▶ **WHAT TO DO**
Lines containing the word "left" are to be copied from the data below.

START DATA EXTRACT

(* ===== verification/GitHubSetup.v ===== *)
(** * Setup states and handoffs

    Every setup state was started by its administrator, every handoff comes
    from a consumed state of the same session; a state that was used and a
    handoff that was completed never work again, pruned or not, because the
    audit trail keeps their names. *)
From S2P Require Import Prelude GoStd Token Queue Route Schema Evidence LeaseCore Lease Enqueue LeaseSystem CallsKeep Webhooks WebhookSteps WebhookSystem Password Hmac AuthTokens AuthStore Throttle Sessions AuthInv AuthSystem GitHubApp GitHubStore GitHubRepo GitHubChain GitHubSteps GitHubSystem GitHubRuns GitHubInv.
From stdpp Require Import relations.
#[local] Open Scope Z_scope.

Definition startedRow (s : SetupRow) : GHAuditRow := ghAuditRow (ss_owner s) (ss_user s) SetupStarted None None None.
Definition handoff_of (s : SetupRow) (h : HandoffRow) : Prop :=
  ho_owner h = ss_owner s ∧ ho_user h = ss_user s ∧ ho_session h = ss_session s ∧ ho_revision h = ss_revision s ∧ is_Some (ss_consumed s).
Record setup_ok (g : GHDB) : Prop := {
  so_started : ∀ d s, gh_states g !! d = Some s → gh_audit g !! auditID "setup" d = Some (startedRow s);
  so_handoff : ∀ d h, gh_handoffs g !! d = Some h → ∃ s, gh_states g !! ho_state h = Some s ∧ handoff_of s h;
}.
(** The state [d] was consumed and is not to be had again. *)
Definition state_used (d : string) (g : GHDB) : Prop :=
  is_Some (gh_audit g !! auditID "setup" d) ∧ ∀ s, gh_states g !! d = Some s → is_Some (ss_consumed s).

(** ** Calls beside the setup tables *)

Definition sameSetup (g g' : GHDB) : Prop := gh_states g' = gh_states g ∧ gh_handoffs g' = gh_handoffs g.
#[global] Instance sameSetup_pre : PreOrder sameSetup.
Proof. split; [by intros g|]. unfold sameSetup. intros x y z [? ?] [? ?]. split; congruence. Qed.
Lemma setup_update_reservations wh f : tx_rel sameSetup (update_reservations wh f).
Proof. unfold update_reservations. by intros g u g' [= _ <-]. Qed.
Lemma setup_insert_reservation id r : tx_rel sameSetup (insert_reservation id r).
Proof. intros g u g'. unfold insert_reservation. do 2 (case_match; [done|]). by intros [= _ <-]. Qed.
Lemma setup_denied {A} (m : GHTx A) : tx_rel sameSetup m → tx_rel sameSetup (λ g, match m g with inl _ => inl GDenied | r => r end).
Proof. intros Hm g x g' H. destruct (m g) as [|[]] eqn:E; [done|]. injection H as <- <-. by eapply Hm. Qed.
Lemma setup_revalidate b : tx_rel sameSetup (revalidateTx b).
Proof. unfold revalidateTx. tx_rel. Qed.
#[export] Hint Resolve setup_update_reservations setup_insert_reservation setup_denied setup_revalidate : txrel.
Lemma setup_only_audit g g' : onlyAudit g g' → sameSetup g g'.
Proof. by intros (?&?&->). Qed.

Definition writesSetup (c : GHCall) : bool :=
  match c with
  | GCreateState _ _ _ | GBeginCallback _ _ | GCancelCallback _ | GReserveCallback _ _ _ _ | GComplete _ _ _ _ _ => true
  | _ => false
  end.
Lemma other_calls_setup errorText c g : writesSetup c = false → sameSetup g (ghExec errorText c g).
Proof.
  intros Hc. destruct c; try done; simpl; apply (run_moves sameSetup).
  - unfold EnsureAppRegistration. tx_rel. by apply tx_rel_write.
  - unfold PendingInstallation. tx_rel.
  - intros x u y (r&j&b&g1&_&_&_&_&_&_&_&_&_&->&(_&->&_)%insertGitHubAudit_inv)%BindRepository_run. done.
  - intros x u y (_&j&_&_&[(_&_&->)|[_ H]])%DisableInstallation_run; [done|]. cbv zeta in H. by apply setup_only_audit in H.
  - intros x u y (j&rids&rs&meta&_&_&_&_&_&_&_&H)%ReconcileInstallation_run. cbv zeta in H. by apply setup_only_audit in H.
  - unfold ReserveCheckout. tx_rel.
  - unfold BeginMintAttempt. tx_rel.
  - unfold ActivateMintAttempt. tx_rel.
  - unfold StartCheckout. tx_rel.
  - unfold CloseCheckout. tx_rel.
Qed.
Lemma setup_ok_same g g' : sameSetup g g' → gh_audit g ⊆ gh_audit g' → setup_ok g → setup_ok g'.
Proof. intros [E1 E2] Ha [H1 H2]. split; rewrite E1, ?E2; [|done]. intros d s Hs. eapply lookup_weaken; [by apply H1|done]. Qed.
Lemma state_used_same d g g' : sameSetup g g' → gh_audit g ⊆ gh_audit g' → state_used d g → state_used d g'.
Proof. intros [E1 _] Ha [[row H1] H2]. split; [exists row; by eapply lookup_weaken|by rewrite E1]. Qed.

(** ** The setup calls *)

Lemma pruneSetup_run now g u g' : pruneSetup now g = inr (u, g') →
  ∃ hs, hs = filter (λ kv, match gh_states g !! ho_state kv.2 with Some s => staleState now s | None => false end = false) (gh_handoffs g) ∧
    g' = put_setup (filter (λ kv, staleState now kv.2 = false) (gh_states g)) hs g.
Proof. unfold pruneSetup, delete_states. intros H. gh_inv. case_match; [done|]. injection H as <-. eexists. split; [reflexivity|]. done. Qed.
Lemma delete_states_run f g u g' : delete_states f g = inr (u, g') →
  (∀ d h s, gh_handoffs g !! d = Some h → gh_states g !! ho_state h = Some s → f (ho_state h) s = false) ∧
  g' = put_setup (filter (λ kv, f kv.1 kv.2 = false) (gh_states g)) (gh_handoffs g) g.
Proof.
  unfold delete_states. destruct (existsb _ _) eqn:E; [done|]. intros [= _ <-]. split; [|done]. intros d h s Hd Hs. rewrite existsb_map_none in E.
  specialize (E d h Hd). simpl in E. by rewrite Hs in E.
Qed.
Lemma CreateSetupState_run digest p now g u g' : CreateSetupState digest p now g = inr (u, g') →
  ∃ ss hs row, (∀ d s, ss !! d = Some s → gh_states g !! d = Some s) ∧
    (∀ d h, hs !! d = Some h → gh_handoffs g !! d = Some h ∧ ∀ s, gh_states g !! ho_state h = Some s → ss !! ho_state h = Some s) ∧
    ss !! digest = None ∧ gh_audit g !! auditID "setup" digest = None ∧ adminLive p now (gh_auth g) = true ∧
    row = {| ss_owner := p_OwnerID p; ss_user := p_UserID p; ss_session := p_SessionID p; ss_revision := int64 (p_AuthRevision p);
             ss_expires := now + tenMinutes; ss_consumed := None; ss_recoverable := None |} ∧
    g' = put_audit (<[auditID "setup" digest := startedRow row]> (gh_audit g)) (<[p_OwnerID p := eventCount (p_OwnerID p) g + 1]> (gh_admission g))
           (put_setup (<[digest := row]> ss) hs g).
Proof.
  intros H. unfold CreateSetupState in H. gh_inv.
  match goal with H : pruneSetup _ _ = _ |- _ => apply pruneSetup_run in H as (hs&Ehs&->) end.
  match goal with H : delete_states _ _ = _ |- _ => apply delete_states_run in H as [Hdel ->] end.
  match goal with H : insertGitHubAudit _ _ _ = _ |- _ => apply insertGitHubAudit_inv in H as (Hn&->&_) end.
  match goal with H : insert_state _ _ _ = _ |- _ => rename H into Hi end. unfold insert_state in Hi.
  destruct (negb _) in Hi; [done|]. destruct (isSomeb _ || _) eqn:E in Hi; [done|]. injection Hi as _ <-. bool_hyps. simpl in *.
  eexists _, hs, _. split_and!; [..|reflexivity|unfold startedRow; reflexivity]; try done.
  - by intros d s [[Hs _]%map_lookup_filter_Some _]%map_lookup_filter_Some.
  - intros d h Hd. pose proof Hd as Hd'. rewrite Ehs in Hd'. apply map_lookup_filter_Some in Hd' as [Hd' Hst]. simpl in Hst. split; [done|].
    intros s Hs. rewrite Hs in Hst.
    assert (filter (λ kv : string * SetupRow, staleState now kv.2 = false) (gh_states g) !! ho_state h = Some s) as Hf by by apply map_lookup_filter_Some.
    apply map_lookup_filter_Some. split; [done|]. simpl. by apply (Hdel d h s).
  - by destruct (_ !! digest).
Qed.
Lemma BeginCallback_run digest now g u g' : BeginCallback digest now g = inr (u, g') →
  ∃ s, gh_states g !! digest = Some s ∧ ss_consumed s = None ∧ g' = put_setup (<[digest := set_recoverable (Some now) s]> (gh_states g)) (gh_handoffs g) g.
Proof.
  intros H. unfold BeginCallback, write_state in H. gh_inv. unfold stateAuthorized in *. bool_hyps.
  match goal with H : gh_states _ !! _ = Some ?s |- _ => exists s; split_and!; try done; by destruct (ss_consumed s) end.
Qed.
Lemma CancelCallback_run digest g u g' : CancelCallback digest g = inr (u, g') →
  g' = g ∨ ∃ s, gh_states g !! digest = Some s ∧ ss_consumed s = None ∧ g' = put_setup (<[digest := set_recoverable None s]> (gh_states g)) (gh_handoffs g) g.
Proof.
  intros H. unfold CancelCallback, write_state in H. gh_inv. destruct (gh_states g !! digest) as [s|] eqn:E; [|gh_inv; by left].
  destruct (isSomeb (ss_consumed s)) eqn:Ec; gh_inv; [by left|]. right. exists s. split_and!; try done. by destruct (ss_consumed s).
Qed.
Lemma ReserveCallback_run state handoff i now g u g' : ReserveCallback state handoff i now g = inr (u, g') →
  ∃ s h, gh_states g !! state = Some s ∧ ss_consumed s = None ∧ stateAuthorized s now g = true ∧ handoff_of (consume_state now s) h ∧ ho_state h = state ∧
    ho_installation h = ins_ID i ∧ ho_account h = ins_Account i ∧ gh_handoffs g !! handoff = None ∧ gh_audit g !! auditID "callback" handoff = None ∧
    (∀ d h', gh_handoffs g !! d = Some h' → ho_state h' ≠ state) ∧ ∃ a n, gh_audit g ⊆ a ∧ is_Some (a !! auditID "callback" handoff) ∧
    g' = put_audit a n (put_setup (<[state := consume_state now s]> (gh_states g)) (<[handoff := h]> (gh_handoffs g)) g).
Proof.
  intros H. unfold ReserveCallback, write_state in H. gh_inv. match goal with H : gh_states _ !! _ = Some ?x |- _ => rename x into s; rename H into Hs end.
  match goal with H : insertGitHubAudit _ _ _ = _ |- _ => apply insertGitHubAudit_inv in H as (Hn&->&_) end.
  match goal with H : insert_handoff _ _ _ = _ |- _ => rename H into Hi end. unfold insert_handoff in Hi.
  destruct (negb _) in Hi; [done|]. destruct (isSomeb _ || _) eqn:E in Hi; [done|]. injection Hi as _ <-.
  match goal with H : stateAuthorized _ _ _ = true |- _ => pose proof H as Hau; unfold stateAuthorized in H end. bool_hyps. simpl in *.
  match goal with H : existsb _ _ = false |- _ => rewrite existsb_map_none in H; rename H into Hone end.
  exists s, {| ho_state := state; ho_owner := ss_owner s; ho_user := ss_user s; ho_session := ss_session s; ho_revision := ss_revision s;
               ho_installation := ins_ID i; ho_account := ins_Account i; ho_expires := now + tenMinutes; ho_consumed := None |}.
  split_and!; [done|by destruct (ss_consumed s)|done|split_and!; [reflexivity..|by eexists]|done|done|done|by destruct (_ !! handoff)|done| |].
  - intros d h' Hd Est. specialize (Hone d h' Hd). simpl in Hone. by rewrite bool_decide_true in Hone.
  - eexists _, _. split_and!; [by apply insert_subseteq|by rewrite lookup_insert_eq|reflexivity].
Qed.

Lemma CompleteHandoff_setup digest p ins found now g u g' : CompleteHandoff digest p ins found now g = inr (u, g') →
  ∃ h, gh_handoffs g !! digest = Some h ∧ gh_states g' = gh_states g ∧ gh_handoffs g' = <[digest := consume_handoff now h]> (gh_handoffs g) ∧
    gh_audit g !! auditID "handoff" digest = None ∧ is_Some (gh_audit g' !! auditID "handoff" digest).
Proof.
  intros (h&g1&rs&meta&Hh&_&_&_&_&_&_&_&_&_&_&_&(i&types&->&_)&_&Ha)%CompleteHandoff_run. cbv zeta in Ha.
  apply insertGitHubAudit_inv in Ha as (Hn&->&_). exists h. split_and!; [done..|]. simpl. by rewrite lookup_insert_eq.
Qed.

(** ** The invariant *)

Lemma setup_ok_call errorText c g : setup_ok g → setup_ok (ghExec errorText c g).
Proof.
  intros Hok. pose proof Hok as [H1 H2]. pose proof (gm_audit _ _ (exec_run errorText c g)) as Hsub.
  destruct (writesSetup c) eqn:Ew; [|by eapply setup_ok_same; [apply other_calls_setup| |]].
  destruct c; try done; simpl in *; match goal with |- context [run_tx ?m g] => destruct (run_tx_cases m g) as [E|(x&g'&E&E')]; [by rewrite E|rewrite E' in *] end.
  - apply CreateSetupState_run in E as (ss&hs&row&Hss&Hhs&Hn&Ha&_&_&->). split; simpl.
    + intros d s [[<- <-]|[Hne Hs]]%lookup_insert_Some; [by rewrite lookup_insert_eq|]. eapply lookup_weaken; [by apply H1, Hss|by apply insert_subseteq].
    + intros d h Hd. destruct (Hhs d h Hd) as [Hd' Hst]. destruct (H2 d h Hd') as (s&Hs&?). exists s. specialize (Hst s Hs).
      rewrite lookup_insert_ne by (intros ->; congruence). done.
  - apply BeginCallback_run in E as (s&Hs&Hc&->). split; simpl.
    + intros d s' [[<- <-]|[Hne Hs']]%lookup_insert_Some; [by apply (H1 _ _ Hs)|by apply H1].
    + intros d h Hd. destruct (H2 d h Hd) as (s'&Hs'&Hof). exists s'. rewrite lookup_insert_ne; [done|]. intros ->. destruct Hof as (_&_&_&_&[]). congruence.
  - apply CancelCallback_run in E as [->|(s&Hs&Hc&->)]; [done|]. split; simpl.
    + intros d s' [[<- <-]|[Hne Hs']]%lookup_insert_Some; [by apply (H1 _ _ Hs)|by apply H1].
    + intros d h Hd. destruct (H2 d h Hd) as (s'&Hs'&Hof). exists s'. rewrite lookup_insert_ne; [done|]. intros ->. destruct Hof as (_&_&_&_&[]). congruence.
  - apply ReserveCallback_run in E as (s&h&Hs&Hc&_&Hof&Hst&_&_&_&_&Hone&a&n&Ha&_&->). split; simpl.
    + intros d s' [[<- <-]|[Hne Hs']]%lookup_insert_Some; eapply lookup_weaken; [by apply (H1 _ _ Hs)|done|by apply H1|done].
    + intros d h' [[<- <-]|[Hne Hd]]%lookup_insert_Some; [exists (consume_state now s); by rewrite Hst, lookup_insert_eq|].
      destruct (H2 d h' Hd) as (s'&Hs'&?). exists s'. by rewrite lookup_insert_ne by (intros E; by destruct (Hone d h' Hd)).
  - apply CompleteHandoff_setup in E as (h&Hh&E1&E2&_). split; rewrite E1, ?E2.
    + intros d s Hs. eapply lookup_weaken; [by apply H1|done].
    + intros d h' [[<- <-]|[Hne Hd]]%lookup_insert_Some; [|by eapply H2]. by apply (H2 _ _ Hh).
Qed.
Lemma gh_reachable_setup errorText g : gh_reachable errorText g → setup_ok g.
Proof.
  induction 1 as [g Hg|g c _ IH]; [|by apply setup_ok_call]. destruct Hg as (_&_&_&_&_&_&_&E1&E2&_). split; rewrite ?E1, ?E2; by intros ? ? ?%lookup_empty_Some.
Qed.
Lemma state_used_call errorText d c g : state_used d g → state_used d (ghExec errorText c g).
Proof.
  intros Hu. pose proof Hu as [[row Hrow] Hc]. pose proof (gm_audit _ _ (exec_run errorText c g)) as Hsub.
  destruct (writesSetup c) eqn:Ew; [|by eapply state_used_same; [apply other_calls_setup| |]].
  split; [exists row; by eapply lookup_weaken|].
  destruct c; try done; simpl in *; match goal with |- context [run_tx ?m g] => destruct (run_tx_cases m g) as [E|(x&g'&E&E')]; [by rewrite E|rewrite E' in *] end.
  - apply CreateSetupState_run in E as (ss&hs&r&Hss&_&_&Ha&_&_&->). simpl. intros s [[-> _]|[_ Hs]]%lookup_insert_Some; [congruence|]. by apply Hc, Hss.
  - apply BeginCallback_run in E as (s&Hs&Hn&->). simpl. intros s' [[-> _]|[_ Hs']]%lookup_insert_Some; [|by apply Hc]. destruct (Hc s Hs). congruence.
  - apply CancelCallback_run in E as [->|(s&Hs&Hn&->)]; [done|]. simpl. intros s' [[-> _]|[_ Hs']]%lookup_insert_Some; [|by apply Hc]. destruct (Hc s Hs). congruence.
  - apply ReserveCallback_run in E as (s&h&Hs&Hn&_&_&_&_&_&_&_&_&a&n&_&_&->). simpl. intros s' [[-> _]|[_ Hs']]%lookup_insert_Some; [|by apply Hc]. destruct (Hc s Hs). congruence.
  - apply CompleteHandoff_setup in E as (h&_&E1&_). by rewrite E1.
Qed.
Lemma state_used_steps errorText d g g' : state_used d g → rtc (gh_step errorText) g g' → state_used d g'.
Proof. intros Hd H. induction H as [|x y z [c] _ IH]; [done|]. by apply IH, state_used_call. Qed.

END DATA EXTRACT

▶ **SOLUTION FOR THIS PROBLEM**
  intros H. unfold CancelCallback, write_state in H. gh_inv. destruct (gh_states g !! digest) as [s|] eqn:E; [|gh_inv; by left].
  destruct (isSomeb (ss_consumed s)) eqn:Ec; gh_inv; [by left|]. right. exists s. split_and!; try done. by destruct (ss_consumed s).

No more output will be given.